■ What this task involves: Return exactly the lines of the records below, starting at the line that contains "Lemma wp_create o" and ending at the line that contains "Lemma wp_destroy_own cl", with both of those lines kept.

Data for analysis section start

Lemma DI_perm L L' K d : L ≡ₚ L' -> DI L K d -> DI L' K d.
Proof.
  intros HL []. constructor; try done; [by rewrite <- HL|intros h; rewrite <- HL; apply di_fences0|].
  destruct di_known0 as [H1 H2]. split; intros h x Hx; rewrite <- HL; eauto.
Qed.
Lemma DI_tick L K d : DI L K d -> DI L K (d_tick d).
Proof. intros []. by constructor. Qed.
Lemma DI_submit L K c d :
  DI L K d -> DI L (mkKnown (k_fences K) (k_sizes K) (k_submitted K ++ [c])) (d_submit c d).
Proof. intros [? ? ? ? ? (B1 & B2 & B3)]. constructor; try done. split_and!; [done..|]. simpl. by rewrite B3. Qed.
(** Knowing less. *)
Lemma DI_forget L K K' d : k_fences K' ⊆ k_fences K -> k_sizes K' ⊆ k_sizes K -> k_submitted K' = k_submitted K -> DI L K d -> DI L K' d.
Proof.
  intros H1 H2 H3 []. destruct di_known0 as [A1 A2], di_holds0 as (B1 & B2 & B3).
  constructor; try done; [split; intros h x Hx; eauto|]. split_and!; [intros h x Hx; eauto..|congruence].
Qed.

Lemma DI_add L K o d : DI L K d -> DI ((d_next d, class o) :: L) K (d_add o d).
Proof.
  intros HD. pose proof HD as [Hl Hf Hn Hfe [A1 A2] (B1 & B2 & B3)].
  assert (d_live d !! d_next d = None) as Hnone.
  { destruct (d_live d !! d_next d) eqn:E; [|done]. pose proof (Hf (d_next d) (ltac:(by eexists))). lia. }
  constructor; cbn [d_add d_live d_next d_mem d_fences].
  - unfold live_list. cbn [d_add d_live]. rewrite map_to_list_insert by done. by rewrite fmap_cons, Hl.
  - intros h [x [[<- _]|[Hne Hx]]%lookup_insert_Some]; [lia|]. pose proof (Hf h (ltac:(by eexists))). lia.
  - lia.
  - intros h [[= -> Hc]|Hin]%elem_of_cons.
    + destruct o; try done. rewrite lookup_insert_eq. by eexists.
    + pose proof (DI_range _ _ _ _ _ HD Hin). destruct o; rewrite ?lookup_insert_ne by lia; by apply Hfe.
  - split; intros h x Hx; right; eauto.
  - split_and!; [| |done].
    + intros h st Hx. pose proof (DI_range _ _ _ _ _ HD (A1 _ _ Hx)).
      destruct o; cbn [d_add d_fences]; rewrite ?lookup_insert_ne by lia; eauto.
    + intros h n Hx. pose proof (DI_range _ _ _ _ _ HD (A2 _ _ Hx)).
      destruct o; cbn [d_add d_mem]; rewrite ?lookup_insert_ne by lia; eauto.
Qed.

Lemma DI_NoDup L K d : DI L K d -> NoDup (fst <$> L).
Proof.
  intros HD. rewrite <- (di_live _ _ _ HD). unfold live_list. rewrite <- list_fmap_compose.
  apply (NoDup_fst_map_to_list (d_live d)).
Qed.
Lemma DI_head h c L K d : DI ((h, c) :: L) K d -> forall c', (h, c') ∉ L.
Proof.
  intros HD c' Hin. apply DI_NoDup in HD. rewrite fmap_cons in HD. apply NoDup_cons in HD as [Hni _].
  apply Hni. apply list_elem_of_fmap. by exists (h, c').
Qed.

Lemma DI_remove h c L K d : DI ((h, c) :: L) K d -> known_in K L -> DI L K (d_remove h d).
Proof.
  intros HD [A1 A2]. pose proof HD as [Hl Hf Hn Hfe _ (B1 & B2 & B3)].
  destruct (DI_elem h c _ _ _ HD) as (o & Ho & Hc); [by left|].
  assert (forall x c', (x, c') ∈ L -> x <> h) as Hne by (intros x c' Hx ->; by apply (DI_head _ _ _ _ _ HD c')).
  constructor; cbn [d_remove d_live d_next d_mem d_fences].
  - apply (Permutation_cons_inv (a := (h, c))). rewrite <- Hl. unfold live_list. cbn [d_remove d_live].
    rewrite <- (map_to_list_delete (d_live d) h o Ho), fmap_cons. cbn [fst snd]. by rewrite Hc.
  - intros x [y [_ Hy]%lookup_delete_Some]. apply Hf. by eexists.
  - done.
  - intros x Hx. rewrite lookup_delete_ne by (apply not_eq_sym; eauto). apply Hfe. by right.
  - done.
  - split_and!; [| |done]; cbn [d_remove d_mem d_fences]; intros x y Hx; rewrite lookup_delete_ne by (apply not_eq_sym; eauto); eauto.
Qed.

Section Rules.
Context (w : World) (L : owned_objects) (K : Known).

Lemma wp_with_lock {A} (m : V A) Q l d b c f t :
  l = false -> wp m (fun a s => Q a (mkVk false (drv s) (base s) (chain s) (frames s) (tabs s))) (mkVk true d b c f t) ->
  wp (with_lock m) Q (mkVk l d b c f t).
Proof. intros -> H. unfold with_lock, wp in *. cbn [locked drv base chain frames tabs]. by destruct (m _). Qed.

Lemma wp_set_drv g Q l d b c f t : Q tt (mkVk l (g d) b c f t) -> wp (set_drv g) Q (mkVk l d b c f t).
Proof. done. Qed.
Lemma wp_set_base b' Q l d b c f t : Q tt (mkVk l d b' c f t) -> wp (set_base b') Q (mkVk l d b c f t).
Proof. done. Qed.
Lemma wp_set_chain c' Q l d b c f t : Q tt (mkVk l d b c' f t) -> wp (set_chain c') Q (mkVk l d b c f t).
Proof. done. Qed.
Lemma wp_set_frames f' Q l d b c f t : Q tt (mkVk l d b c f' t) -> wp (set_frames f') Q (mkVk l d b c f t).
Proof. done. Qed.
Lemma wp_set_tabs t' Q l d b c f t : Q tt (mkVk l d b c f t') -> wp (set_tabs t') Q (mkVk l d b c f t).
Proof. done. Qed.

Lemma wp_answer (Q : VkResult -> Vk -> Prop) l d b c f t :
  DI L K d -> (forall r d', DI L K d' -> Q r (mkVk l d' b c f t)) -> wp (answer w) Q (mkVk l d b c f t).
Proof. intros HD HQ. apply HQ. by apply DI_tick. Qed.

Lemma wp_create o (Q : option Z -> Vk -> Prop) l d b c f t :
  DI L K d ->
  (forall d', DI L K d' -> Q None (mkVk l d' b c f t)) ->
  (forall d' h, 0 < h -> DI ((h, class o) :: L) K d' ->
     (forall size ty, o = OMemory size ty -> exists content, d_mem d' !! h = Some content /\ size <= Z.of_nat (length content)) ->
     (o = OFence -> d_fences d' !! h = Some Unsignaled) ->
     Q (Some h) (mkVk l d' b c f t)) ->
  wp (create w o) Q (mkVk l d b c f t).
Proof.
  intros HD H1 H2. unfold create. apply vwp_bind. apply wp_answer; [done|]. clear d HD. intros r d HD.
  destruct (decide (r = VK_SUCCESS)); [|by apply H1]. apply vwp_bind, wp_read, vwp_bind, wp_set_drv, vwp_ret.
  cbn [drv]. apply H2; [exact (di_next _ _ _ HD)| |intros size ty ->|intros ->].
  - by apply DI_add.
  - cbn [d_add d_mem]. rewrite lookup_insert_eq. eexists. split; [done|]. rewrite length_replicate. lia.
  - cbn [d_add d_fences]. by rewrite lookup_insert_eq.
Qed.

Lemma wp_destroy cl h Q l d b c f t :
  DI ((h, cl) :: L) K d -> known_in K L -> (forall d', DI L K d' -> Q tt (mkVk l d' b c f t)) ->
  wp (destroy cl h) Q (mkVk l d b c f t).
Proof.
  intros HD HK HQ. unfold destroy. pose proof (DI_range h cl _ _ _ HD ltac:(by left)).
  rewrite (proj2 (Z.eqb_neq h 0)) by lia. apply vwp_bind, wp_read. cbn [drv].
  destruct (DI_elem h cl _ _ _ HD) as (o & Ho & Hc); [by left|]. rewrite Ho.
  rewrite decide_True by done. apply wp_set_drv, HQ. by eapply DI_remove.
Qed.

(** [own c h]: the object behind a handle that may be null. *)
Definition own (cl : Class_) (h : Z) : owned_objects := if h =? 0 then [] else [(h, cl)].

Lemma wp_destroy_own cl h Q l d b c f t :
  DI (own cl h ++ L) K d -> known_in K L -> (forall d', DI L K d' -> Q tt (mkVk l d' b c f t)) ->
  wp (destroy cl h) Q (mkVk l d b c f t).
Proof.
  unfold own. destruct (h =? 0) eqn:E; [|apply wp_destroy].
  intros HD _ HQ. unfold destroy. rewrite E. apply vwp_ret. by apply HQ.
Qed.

Data for analysis section end

■ Solution to the exercise:
Lemma wp_create o (Q : option Z -> Vk -> Prop) l d b c f t :
  DI L K d ->
  (forall d', DI L K d' -> Q None (mkVk l d' b c f t)) ->
  (forall d' h, 0 < h -> DI ((h, class o) :: L) K d' ->
     (forall size ty, o = OMemory size ty -> exists content, d_mem d' !! h = Some content /\ size <= Z.of_nat (length content)) ->
     (o = OFence -> d_fences d' !! h = Some Unsignaled) ->
     Q (Some h) (mkVk l d' b c f t)) ->
  wp (create w o) Q (mkVk l d b c f t).
Proof.
  intros HD H1 H2. unfold create. apply vwp_bind. apply wp_answer; [done|]. clear d HD. intros r d HD.
  destruct (decide (r = VK_SUCCESS)); [|by apply H1]. apply vwp_bind, wp_read, vwp_bind, wp_set_drv, vwp_ret.
  cbn [drv]. apply H2; [exact (di_next _ _ _ HD)| |intros size ty ->|intros ->].
  - by apply DI_add.
  - cbn [d_add d_mem]. rewrite lookup_insert_eq. eexists. split; [done|]. rewrite length_replicate. lia.
  - cbn [d_add d_fences]. by rewrite lookup_insert_eq.
Qed.

Lemma wp_destroy cl h Q l d b c f t :
  DI ((h, cl) :: L) K d -> known_in K L -> (forall d', DI L K d' -> Q tt (mkVk l d' b c f t)) ->
  wp (destroy cl h) Q (mkVk l d b c f t).
Proof.
  intros HD HK HQ. unfold destroy. pose proof (DI_range h cl _ _ _ HD ltac:(by left)).
  rewrite (proj2 (Z.eqb_neq h 0)) by lia. apply vwp_bind, wp_read. cbn [drv].
  destruct (DI_elem h cl _ _ _ HD) as (o & Ho & Hc); [by left|]. rewrite Ho.
  rewrite decide_True by done. apply wp_set_drv, HQ. by eapply DI_remove.
Qed.

(** [own c h]: the object behind a handle that may be null. *)
Definition own (cl : Class_) (h : Z) : owned_objects := if h =? 0 then [] else [(h, cl)].

Lemma wp_destroy_own cl h Q l d b c f t :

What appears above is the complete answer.